The Week that was on 2 wheels.
West Kerry is good for the soul.
Well here we are into May and the year seems to be moving at a similar pace to a Mark Cavendish Tour de France finish.
My cycling week got moving on Thursday. The day was so nice it seemed a shame to miss out, so I decided to head west. The sun was shining, the wind was but a mere puff and the roads were quiet…bliss. Today I was in no rush so it was a case of taking it very much at my own pace and stopping to enjoy a minute or two of the stunning scenery Kerry has to offer. My route first took me from Tralee through Camp and up the steady Gleannagalt climb, from here there are some wonderful views of the Atlantic Ocean, The Maharees and over to Fenit and North Kerry. On a good day it’s under an hour from Tralee to the summit. The fun continued with a descent towards Annascaul village and on to a wonderful piece of road that skirts the sea entering Castlemaine Harbour with views of South Kerry in the distance.
On this route Inch is always a good mid-way point for a well earned coffee break. The road from Inch to Castlemaine has a sea view for the first few miles. It’s quite straight and rolling. I took a diversion at Boolteens taking a sneaky left at the far end of the village. This is a lovely quiet winding road heading towards the “Short Mountain”. Looking across to the right offers great views of the Reeks Mountains and Molls Gap. If the Short Mountain isn’t your thing take a right and descend to the main Castlemaine Tralee road. From here the adventure continued with a right turn towards Kiltallagh and on to the tiny village of Ballyfinnane with it’s old time Irish pub (not many left now)! I wasn’t in a hill climbing mood so instead of the left turn in the village and the climb to Farmers Bridge, I carried on towards Currans were I met the main Tralee – Killarney road and proceeded home on the busiest road of the day. Total of 90 km covered.
Battling the Brosna hills.
Saturday took 6 of us on a club spin across the mountains and bogs of North Kerry to the Limerick border. This wasn’t the the most encouraging of days as rain was always a threat. The cycle from Tralee to Feale Bridge is all countryside with beauty blended in with the rough and rugged. The only village you pass through is the tiny Knocknagashel. The well earned break was at Dillanes at Feale Bridge. Twenty minutes later our route took us back into Kerry and following the River Feale in-land before taking a right turn to one of Kerry’s out post villages-Brosna. This is a village with a leg sapping hill running right up the main street. Our route though took us back towards Castleisland, through forest, over hills and bog and a nice fast descent into Kerry’s “fashion capital”. From there it was a straight forward spin back along the N21 to Tralee. Approx 80 km covered and we escaped the worst of the rain!
Cycle against Suicide.
Sunday was a day away from the bike but we got the family together, baked a few buns and got ourselves down to Mounthawk School, Tralee. The Cycle Against Suicide was due in town.

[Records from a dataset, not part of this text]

Lemma scan_returns (lines : list string) (total : pynum) :
  returns (scan total lines).
Proof.
  revert total. induction lines as [|line rest IH]; intro total; simpl.
  - exists total. reflexivity.
  - destruct (step_returns total line) as [total' ->]. simpl. apply IH.
Qed.

Lemma step_guarded (total : pynum) (line : string) (i j : nat) :
  index_of "(" line = Ok i ->
  index_of "s" line = Ok j ->
  step total line
  = Ok (match py_float (strip (slice line (i + 1) j)) with
        | Some t => py_add total t
        | None => total
        end).
Proof.
  intros Hi Hj. unfold TotalTime.step, TotalTime.parse_line.
  rewrite (index_of_contains _ _ _ Hi), (index_of_contains _ _ _ Hj), Hi, Hj.
  simpl. destruct (py_float _); reflexivity.
Qed.

(** C2, as the code has it.  On a line that contains both ["("] and
    ["s"], the loop takes the slice from just after the first ["("] up to
    the first ["s"] of the whole line, strips it and hands it to [float]:
    the value is added to the total when [float] accepts the text, and
    the total is left as it is otherwise.  When that first ["s"] comes
    after the parenthesis, the slice is the text between the first ["("]
    and the first ["s"] following it. *)
Theorem step_extracts (total : pynum) (line : string) :
  contains "(" line = true ->
  contains "s" line = true ->
  exists i j,
    index_of "(" line = Ok i
    /\ index_of "s" line = Ok j
    /\ step total line
       = Ok (match py_float (strip (slice line (i + 1) j)) with
             | Some t => py_add total t
             | None => total
             end)
    /\ (i < j -> spec_token line = Some (slice line (i + 1) j)).
Proof.
  intros Hp Hs.
  destruct (contains_index_of _ _ Hp) as [i [Hi _]].
  destruct (contains_index_of _ _ Hs) as [j [Hj _]].
  exists i, j. repeat split; try assumption.
  - now apply step_guarded.
  - now apply spec_token_slice.
Qed.
(** A replay that returns, read back: the effective headers are the
    caller's dictionary when one is given, a new copy of the source's
    otherwise, and the store changes by that copy and by the Content-Length
    written for a POST with a body. *)
Lemma replay_inv `{Utils} source given_url method body headers st rp st' :
  replay source given_url method body headers st = (Ok rp, st') ->
  exists st1,
    match headers with
    | Some l => rp_headers rp = l /\ st1 = st
    | None =>
        exists rq h,
          request source = Some rq /\ st !! req_headers rq = Some h /\
          rp_headers rp = fresh (dom st) /\
          st1 = <[fresh (dom st) := h]> st
    end /\
    if bool_decide (rp_method rp = Some "POST") && PyStr.nonempty (rp_body rp)
    then
      exists h,
        st1 !! rp_headers rp = Some h /\
        st' = <[rp_headers rp :=
                  <["Content-Length" :=
                      PyStr.str (String.length (rp_body rp))]> h]> st1
    else st' = st1.
Proof.
  unfold replay. unfold bind at 1.
  destruct (or_default given_url (source_url source) st)
    as [[url'|e] st0] eqn:Hurl; [|discriminate].
  assert (st0 = st) as ->.
  { destruct given_url; [injection Hurl as _ <-; reflexivity|].
    unfold or_default, source_url, ret, raise in Hurl.
    destruct (url source); injection Hurl as _ <-; reflexivity. }
  unfold bind at 1.
  destruct (match method with Some m => ret (Some m) | None => _ end st)
    as [[method'|e] st0] eqn:Hmethod; [|discriminate].
  assert (st0 = st) as ->.
  { destruct method; [injection Hmethod as _ <-; reflexivity|].
    apply getitem_store in Hmethod. exact Hmethod. }
  unfold bind at 1.
  destruct (or_default body (get_request_body source) st)
    as [[body'|e] st0] eqn:Hbody; [|discriminate].
  assert (st0 = st) as ->.
  { destruct body; [injection Hbody as _ <-; reflexivity|].
    apply getitem_store in Hbody. exact Hbody. }
  unfold bind at 1.
  destruct (or_default headers _ st)
    as [[headers'|e] st1] eqn:Hheaders; [|discriminate].
  intros Hr.
  assert ((if bool_decide (method' = Some "POST") && PyStr.nonempty body'
           then update headers' "Content-Length"
                  (PyStr.str (String.length body'))
           else ret tt) st1 = (Ok tt, st') /\
          rp = {| rp_url := url'; rp_method := method'; rp_body := body';
                  rp_headers := headers' |}) as [Hupdate ->].
  { unfold bind in Hr.
    destruct ((if bool_decide (method' = Some "POST") && PyStr.nonempty body'
               then update headers' "Content-Length"
                      (PyStr.str (String.length body'))
               else ret tt) st1) as [[[]|e] st2]; [|discriminate].
    unfold ret in Hr. injection Hr as <- <-. auto. }
  clear Hr. exists st1. simpl. split.
  - destruct headers as [l|].
    + injection Hheaders as <- <-. auto.
    + unfold or_default, get_request_headers, deepcopy, bind, getitem, deref,
        alloc, ret, raise in Hheaders.
      destruct (request source) as [rq|]; [|discriminate].
      destruct (st !! req_headers rq) as [h|] eqn:Hh; [|discriminate].
      injection Hheaders as <- <-. exists rq, h. auto.
  - destruct (bool_decide (method' = Some "POST") && PyStr.nonempty body').
    + unfold update in Hupdate.
      destruct (st1 !! headers') as [h|] eqn:Hh; [|discriminate].
      injection Hupdate as <-. eauto.
    + injection Hupdate as <-. reflexivity.
Qed.
(** The capacity variable of an extendable store, and the limits that tie
    its energy to the capacity: [e <= e_max_pu * e_nom] and
    [e >= e_min_pu * e_nom]. *)
Definition store_e_nom_var (u : Store F) : option (VarData F) :=
  if st_e_nom_extendable u
  then Some (mkVarData Reals (Some (st_e_nom_min u)) (Some (st_e_nom_max u)))
  else None.

Definition store_e_upper_constraint (u : Store F) (sn : snapshot) : ConData F :=
  Relational (LExpression_terms [(fone, ("store_e", [KName (st_name u); KSnap sn]))]) LE
             (LExpression_terms [(st_e_max_pu_fixed u, ("store_e_nom", [KName (st_name u)]))]).

Definition store_e_lower_constraint (u : Store F) (sn : snapshot) : ConData F :=
  Relational (LExpression_terms [(fone, ("store_e", [KName (st_name u); KSnap sn]))]) GE
             (LExpression_terms [(st_e_min_pu_fixed u, ("store_e_nom", [KName (st_name u)]))]).

(** The terms that [define_nodal_balances] gathers in the balance at the
    key [k] of a bus and a snapshot: in this order the flows of the links
    that leave the bus (coefficient [-1]) or arrive at it (the efficiency),
    the dispatch of the generators, the dispatch and the storing power of
    the storage units and the power of the stores attached to it, each
    with the sign of the component. *)
Definition at_key (k : index) (bus : string) (t : snapshot) : bool :=
  index_eqb k [KName bus; KSnap t].

Definition balance_link_terms (k : index) (p : Link F * snapshot) : list (F * var) :=
  (if at_key k (ln_bus0 (fst p)) (snd p)
   then [(fopp fone, ("link_p", [KName (ln_name (fst p)); KSnap (snd p)]))] else [])
  ++ (if at_key k (ln_bus1 (fst p)) (snd p)
      then [(ln_efficiency (fst p), ("link_p", [KName (ln_name (fst p)); KSnap (snd p)]))]
      else []).

Definition balance_generator_terms (k : index) (p : Generator F * snapshot)
  : list (F * var) :=
  if at_key k (g_bus (fst p)) (snd p)
  then [(g_sign (fst p), ("generator_p", [KName (g_name (fst p)); KSnap (snd p)]))]
  else [].

Definition balance_storage_terms (k : index) (p : StorageUnit F * snapshot)
  : list (F * var) :=
  if at_key k (su_bus (fst p)) (snd p)
  then [(su_sign (fst p), ("storage_p_dispatch", [KName (su_name (fst p)); KSnap (snd p)]));
        (fopp (su_sign (fst p)),
         ("storage_p_store", [KName (su_name (fst p)); KSnap (snd p)]))]
  else [].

A big effort had been made to welcome the cyclists with orange t-shirts abundant, orange bunting and orange signs being the colour of the day. The gym was transformed into a giant bicycle store and the canteen and classrooms into an entertainment and feeding zone for the hero’s in orange. There was a rock band and an army of drummers. The parade finally made it’s entrance at about 6:30 with a procession of out riders and cars. The cyclists were led in by local children. The pelathon went on for a good 5 minutes and I have to admit has the hairs on the back of your neck standing to attention at this sight. This is truly a magnificent spectacle with a good 2-300 persons doing the full 2 week ride around Ireland and thousands of other cyclists dipping in and out of the event. The standard of cyclist is from novice to professional, but no one is left behind and everyone finishes together.